Mycosphaerella brassicicola is a plant pathogen. The pathogen is the teleomorph phase of an ascomycete fungus, which causes the ring spot disease of brassicas. The supplementary anamorph phase Asteromella brassicae produces conidia through its asexual reproduction, however these spores are not confirmed to cause disease in host plants.

== Hosts ==
Mycosphaerella brassicicola is common among a variety of crops within the genus Brassica and has been historically noted on Brussels sprouts, winter cauliflower, and cabbage.  Alternative species of the Mycosphaerella are thought to have a more restricted host range, though there is not yet concrete evidence to support this conclusion.

== Disease cycle ==
The fungus produces ascospores through its sexual reproductive stage which infect host plants by entering the plant through the stomata. The infection begins through the spores germinating penetration pegs and germ tubes. Around three weeks following infection small black specks of conidia within pycnidia, and ascospores within perithecia, can be seen forming upon concentric ring-shaped lesions. Both spore types develop lesions, though the sexual spores tend to create larger more spherical rings. The conidia produced from asexual reproduction may cause spots upon host leaves, however such signs are not known to induce disease from infection. The ascospores are bicellular and 8 are contained within each asci inside of their corresponding perithecium. The fruiting bodies require moisture to facilitate their reproduction and tend to form after a period of 100% relative humidity lasting at least four days. The longer the duration of wetness, the more severe the infection may spread, with ascospores traveling between crops through wind transport.

== Symptoms ==
An infection from Mycosphaerella brassicicola typically presents itself on older leaves, though can be seen on younger foliage with more severe infections.

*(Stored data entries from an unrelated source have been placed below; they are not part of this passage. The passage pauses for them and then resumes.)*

(* ===== verification/FlsBytes.v ===== *)
(** * Bytes of the container file

    What [crates/store/src/ferrostore/layout.rs] takes from the language: byte
    slices, little-endian integers, UTF-8 checking, the length-prefixed writer
    and the cursor that reads it back.

    A byte is an [ascii], so the bytes of a [string] are its characters, and a
    slice is a list. A cursor is the part of its buffer that is still ahead of
    its position: [take] returns what it read and what is left. The overflow
    test of [Cur::take] cannot fail where [usize] is 64 bits wide: positions
    are at most the length of the buffer, and a count is at most [u32::MAX]. *)

From S2P Require Import Prelude RustStr Ledger.

Abbreviation bytes := (list ascii).

Definition zero : ascii := ascii_of_N 0.
Definition zeros (n : nat) : bytes := replicate n zero.

(** [layout.rs]'s [backend] and [corrupt] *)
Definition backend (err : string) : StoreError := SBackend err.
Definition corrupt (detail : string) : StoreError := SBackend ("corrupt ferrostore data: " +:+ detail).

(** ** Slices *)

(** [buf[at..at + src.len()].copy_from_slice(src)], in range *)
Definition copy_at (buf : bytes) (at_ : nat) (src : bytes) : bytes :=
  take at_ buf ++ src ++ drop (at_ + length src) buf.

(** [buf.get(at..at + n)] *)
Definition get_range (buf : bytes) (at_ n : nat) : option bytes :=
  if decide (at_ + n ≤ length buf) then Some (take n (drop at_ buf)) else None.

(** ** Little-endian integers *)

(** [to_le_bytes] of an integer of [n] bytes *)
Fixpoint le_bytes (n : nat) (x : N) : bytes :=
  match n with
  | O => []
  | S n' => ascii_of_N (x mod 256) :: le_bytes n' (x / 256)
  end.

(** [from_le_bytes] *)
Definition le_value (l : bytes) : N := foldr (fun b acc => code b + 256 * acc)%N 0%N l.

Definition u32_bytes (x : N) : bytes := le_bytes 4 x.
Definition u64_bytes (x : N) : bytes := le_bytes 8 x.

(** [u32_at], [u64_at] *)
Definition u32_at (buf : bytes) (offset : nat) : option N := le_value <$> get_range buf offset 4.
Definition u64_at (buf : bytes) (offset : nat) : option N := le_value <$> get_range buf offset 8.

(** [u32::try_from(len)] *)
Definition u32_try (n : N) : option N := if (n <=? u32_max)%N then Some n else None.

(** ** UTF-8 *)

(** The well-formed byte sequences of the Unicode standard, as
    [String::from_utf8] accepts them. *)
Fixpoint utf8_valid (l : bytes) : bool :=
  match l with
  | [] => true
  | a :: l1 =>
      if in_range 0 127 a then utf8_valid l1 else
      match l1 with
      | [] => false
      | b :: l2 =>
          if in_range 194 223 a then in_range 128 191 b && utf8_valid l2 else
          match l2 with
          | [] => false
          | c :: l3 =>
              if in_range 224 224 a then in_range 160 191 b && in_range 128 191 c && utf8_valid l3
              else if in_range 225 236 a || in_range 238 239 a
              then in_range 128 191 b && in_range 128 191 c && utf8_valid l3
              else if in_range 237 237 a then in_range 128 159 b && in_range 128 191 c && utf8_valid l3
              else
              match l3 with
              | [] => false
              | d :: l4 =>
                  if in_range 240 240 a
                  then in_range 144 191 b && in_range 128 191 c && in_range 128 191 d && utf8_valid l4
                  else if in_range 241 243 a
                  then in_range 128 191 b && in_range 128 191 c && in_range 128 191 d && utf8_valid l4
                  else if in_range 244 244 a
                  then in_range 128 143 b && in_range 128 191 c && in_range 128 191 d && utf8_valid l4
                  else false
              end
          end
      end
  end.

(** ** Writing and reading length-prefixed records *)

(** [write_lp]: what it appends *)
Definition write_lp (b : bytes) : Result bytes StoreError :=
  let? n := ok_or (u32_try (len b)) (backend "length does not fit in u32") in
  Ok (u32_bytes n ++ b).

Definition write_str (s : string) : Result bytes StoreError := write_lp (chars s).

(** A reader: from the bytes ahead to a value and the bytes then ahead. *)
Definition Reader (A : Type) : Type := bytes → Result (A * bytes) StoreError.

Definition ret {A} (a : A) : Reader A := fun cur => Ok (a, cur).
Definition fail {A} (e : StoreError) : Reader A := fun _ => Err e.
Definition bind {A B} (r : Reader A) (k : A → Reader B) : Reader B :=
  fun cur => match r cur with Ok (a, cur') => k a cur' | Err e => Err e end.

Notation "'read' x := r 'in' k" := (bind r (fun x => k))
  (at level 10, x pattern, r at level 200, k at level 200) : rust_scope.

(** A pure step that may fail. *)
Definition lift {A} (r : Result A StoreError) : Reader A :=
  match r with Ok a => ret a | Err e => fail e end.

(** [Cur::remaining] *)
Definition cur_remaining : Reader N := fun cur => Ok (len cur, cur).

(** [Cur::take] *)
Definition cur_take (n : nat) : Reader bytes :=
  fun cur => if decide (n ≤ length cur) then Ok (take n cur, drop n cur)
             else Err (corrupt "truncated record").

(** [Cur::u8], [Cur::u32], [Cur::u64] *)
Definition cur_u8 : Reader N := read b := cur_take 1 in ret (le_value b).
Definition cur_u32 : Reader N := read b := cur_take 4 in ret (le_value b).
Definition cur_u64 : Reader N := read b := cur_take 8 in ret (le_value b).

(** [Cur::lp] *)
Definition cur_lp : Reader bytes :=
  read n := cur_u32 in
  read ahead := cur_remaining in
  if (ahead <? n)%N then fail (corrupt "length prefix exceeds the record")
  else cur_take (N.to_nat n).

(** [Cur::lp_str] *)
Definition cur_lp_str : Reader string :=
  read b := cur_lp in
  if utf8_valid b then ret (str b) else fail (corrupt "text is not utf-8").

(** [Cur::finish] *)
Definition cur_finish : Reader unit :=
  fun cur => match cur with
             | [] => Ok (tt, [])
             | _ => Err (corrupt "trailing bytes inside a committed record")
             end.

(** [for _ in 0..count], collecting *)
Fixpoint cur_many {A} (n : nat) (r : Reader A) : Reader (list A) :=
  match n with
  | O => ret []
  | S n' => read a := r in read l := cur_many n' r in ret (a :: l)
  end.

(** A [for] loop of writes, concatenated; the first error ends it. *)
Fixpoint write_many {A} (f : A → Result bytes StoreError) (l : list A) : Result bytes StoreError :=
  match l with
  | [] => Ok []
  | a :: l' => let? b := f a in let? rest := write_many f l' in Ok (b ++ rest)
  end.

(** ** Lemmas *)

Lemma code_ascii n : (n < 256)%N → code (ascii_of_N n) = n.
Proof. intros H. unfold code. by apply N_ascii_embedding. Qed.

Lemma code_lt b : (code b < 256)%N.
Proof. apply N_ascii_bounded. Qed.

Lemma ascii_code b : ascii_of_N (code b) = b.
Proof. apply ascii_N_embedding. Qed.

Lemma length_le_bytes n x : length (le_bytes n x) = n.
Proof. revert x. induction n; intros; cbn; [done|]. by rewrite IHn. Qed.

Lemma le_value_lt l : (le_value l < 256 ^ N.of_nat (length l))%N.
Proof.
  induction l as [|b l IH]; [done|].
  cbn [length]. rewrite Nat2N.inj_succ, N.pow_succ_r'. cbn [le_value foldr].
  change (foldr _ 0%N l) with (le_value l). pose proof (code_lt b). nia.
Qed.

Lemma le_value_bytes n x : (x < 256 ^ N.of_nat n)%N → le_value (le_bytes n x) = x.
Proof.
  revert x. induction n as [|n IH]; intros x Hx.
  - cbn in *. lia.
  - rewrite Nat2N.inj_succ, N.pow_succ_r' in Hx. cbn [le_bytes le_value foldr].
    change (foldr _ 0%N (le_bytes n (x / 256))) with (le_value (le_bytes n (x / 256))).
    pose proof (N.mod_lt x 256 ltac:(done)).
    rewrite IH, code_ascii by (try done; apply N.Div0.div_lt_upper_bound; lia).
    pose proof (N.div_mod x 256 ltac:(done)).
    generalize dependent (x / 256)%N. generalize dependent (x mod 256)%N. intros. lia.
Qed.

Lemma le_bytes_value l : le_bytes (length l) (le_value l) = l.
Proof.
  induction l as [|b l IH]; [done|]. cbn [length le_bytes le_value foldr].
  change (foldr _ 0%N l) with (le_value l). pose proof (code_lt b).
  assert ((code b + 256 * le_value l) mod 256 = code b)%N as ->.
  { symmetry. apply (N.mod_unique _ _ (le_value l)); lia. }
  assert ((code b + 256 * le_value l) / 256 = le_value l)%N as ->.
  { symmetry. apply (N.div_unique _ _ _ (code b)); lia. }
  by rewrite IH, ascii_code.
Qed.

Lemma le_value_u32 x : (x ≤ u32_max)%N → le_value (u32_bytes x) = x.
Proof. intros H. apply le_value_bytes. change (256 ^ N.of_nat 4)%N with (u32_max + 1)%N. lia. Qed.

Lemma le_value_u64 x : (x ≤ u64_max)%N → le_value (u64_bytes x) = x.
Proof. intros H. apply le_value_bytes. change (256 ^ N.of_nat 8)%N with (u64_max + 1)%N. lia. Qed.

Lemma length_copy_at buf i src :
  i + length src ≤ length buf → length (copy_at buf i src) = length buf.
Proof. intros H. unfold copy_at. rewrite !length_app, length_take, length_drop. lia. Qed.

Lemma copy_at_app_l a b i src :
  i + length src ≤ length a → copy_at (a ++ b) i src = copy_at a i src ++ b.
Proof.
  intros H. unfold copy_at. rewrite take_app_le, drop_app_le by lia.
  by rewrite <-!app_assoc.
Qed.

Lemma get_range_app_l a b i n : i + n ≤ length a → get_range (a ++ b) i n = get_range a i n.
Proof.
  intros H. unfold get_range. rewrite length_app, !decide_True by lia.
  rewrite drop_app_le by lia. rewrite take_app_le; [done|]. rewrite length_drop. lia.
Qed.

Lemma get_range_length buf i n l : get_range buf i n = Some l → length l = n.
Proof. unfold get_range. case_decide; intros [= <-]. rewrite length_take, length_drop. lia. Qed.

(** *** What a writer appends, the reader gives back *)

Definition reads {A} (r : Reader A) (b : bytes) (a : A) : Prop := ∀ rest, r (b ++ rest) = Ok (a, rest).

Lemma reads_ret {A} (a : A) : reads (ret a) [] a.
Proof. intros rest. done. Qed.

Lemma reads_bind {A B} (r : Reader A) (k : A → Reader B) b1 b2 a c :
  reads r b1 a → reads (k a) b2 c → reads (bind r k) (b1 ++ b2) c.
Proof. intros H1 H2 rest. unfold bind. rewrite <-app_assoc, H1. apply H2. Qed.

Lemma reads_take b : reads (cur_take (length b)) b b.
Proof.
  intros rest. unfold cur_take. rewrite decide_True by (rewrite length_app; lia).
  by rewrite take_app_length, drop_app_length.
Qed.

Lemma reads_u8 x : (x < 256)%N → reads cur_u8 [ascii_of_N x] x.
Proof.
  intros H rest. unfold cur_u8, bind, cur_take, ret.
  rewrite decide_True by (cbn; lia). cbn [app firstn skipn]. do 2 f_equal.
  unfold le_value. cbn [foldr]. rewrite code_ascii, take_0 by done. cbn. lia.
Qed.

Lemma reads_u32 x : (x ≤ u32_max)%N → reads cur_u32 (u32_bytes x) x.
Proof.
  intros H. rewrite <-(app_nil_r (u32_bytes x)). eapply reads_bind.
  - rewrite <-(length_le_bytes 4 x). apply reads_take.
  - rewrite le_value_u32 by done. apply reads_ret.
Qed.

Lemma reads_u64 x : (x ≤ u64_max)%N → reads cur_u64 (u64_bytes x) x.
Proof.
  intros H. rewrite <-(app_nil_r (u64_bytes x)). eapply reads_bind.
  - rewrite <-(length_le_bytes 8 x). apply reads_take.
  - rewrite le_value_u64 by done. apply reads_ret.
Qed.

Lemma write_lp_ok b w : write_lp b = Ok w → (len b ≤ u32_max)%N ∧ w = u32_bytes (len b) ++ b.
Proof. unfold write_lp, u32_try. case_match eqn:E; cbn; [|done]. intros [= <-]. bool_prop. done. Qed.

Lemma reads_lp b w : write_lp b = Ok w → reads cur_lp w b.
Proof.
  intros [Hl ->]%write_lp_ok rest. unfold cur_lp, bind at 1.
  rewrite <-app_assoc, (reads_u32 _ Hl). unfold bind, cur_remaining.
  rewrite (proj2 (N.ltb_ge _ _)) by (unfold len; rewrite length_app; lia).
  unfold len. rewrite Nat2N.id. apply reads_take.
Qed.

Lemma reads_str s w :
  write_str s = Ok w → utf8_valid (chars s) = true → reads cur_lp_str w s.
Proof.
  intros Hw Hu rest. unfold cur_lp_str, bind. rewrite (reads_lp _ _ Hw), Hu, str_chars. done.
Qed.

Lemma reads_many {A B} (f : A → Result bytes StoreError) (r : Reader B) (g : A → B) l w :
  (∀ a b, a ∈ l → f a = Ok b → reads r b (g a)) →
  write_many f l = Ok w → reads (cur_many (length l) r) w (map g l).
Proof.
  revert w. induction l as [|a l IH]; intros w Hr; cbn.
  - intros [= <-]. apply reads_ret.
  - destruct (f a) as [b|] eqn:Ea; cbn; [|done].
    destruct (write_many f l) as [w'|] eqn:El; cbn; [|done]. intros [= <-].
    eapply reads_bind; [apply Hr; [left|done]|].
    rewrite <-(app_nil_r w'). eapply reads_bind; [|apply reads_ret].
    apply IH; [|done]. intros. apply Hr; [by right|done].
Qed.

Lemma reads_all {A} (r : Reader A) b a : reads r b a → r b = Ok (a, []).
Proof. intros H. specialize (H []). by rewrite app_nil_r in H. Qed.

Create HintDb wire discriminated.
#[export] Hint Resolve reads_ret reads_u8 reads_u32 reads_u64 reads_lp reads_str reads_take : wire.
#[global] Arguments u32_bytes : simpl never.
#[global] Arguments u64_bytes : simpl never.
#[global] Arguments le_value : simpl never.
#[global] Arguments u32_at : simpl never.
#[global] Arguments u64_at : simpl never.
#[global] Arguments get_range : simpl never.
#[global] Arguments copy_at : simpl never.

Although infection is most noted on the leaves of the host, spores are technically able to cause disease on any above ground portion of the plant. Lesions tend to appear around 10–14 days following fungal infection. The ring lesions produced by ascospore infection will terminate at the veins of leaves, at times restricting the characteristic circular nature of the signs of Mycosphaerella brassicicola. The ring symptoms may be green-brown or grey-black in color then will progress until grey when dry, turning black when wet. The outer edge typically form a ring of chlorosis around the necrotic tissue within the lesion. The rings originate as 3-5mm diameter spots that can potentially grow up to 2–3 cm. If the infection spreads far enough it may lead to premature defoliation of the host.

== Environment ==
The disease has been especially prevalent in areas of Great Britain and south-west England. Infection is most common at 16-20 °C during wet periods to allow for easy entry through the stomata. Poor soil drainage can contribute to Mycosphaerella brassicicola proliferation through allowing for the high levels of moisture required for the ascospores to infect their host. Intensive agricultural operations further enhance the spread of disease by wind and water from the close proximity of host crops, as well as the potential for contact to occur between infected and healthy crop foliage.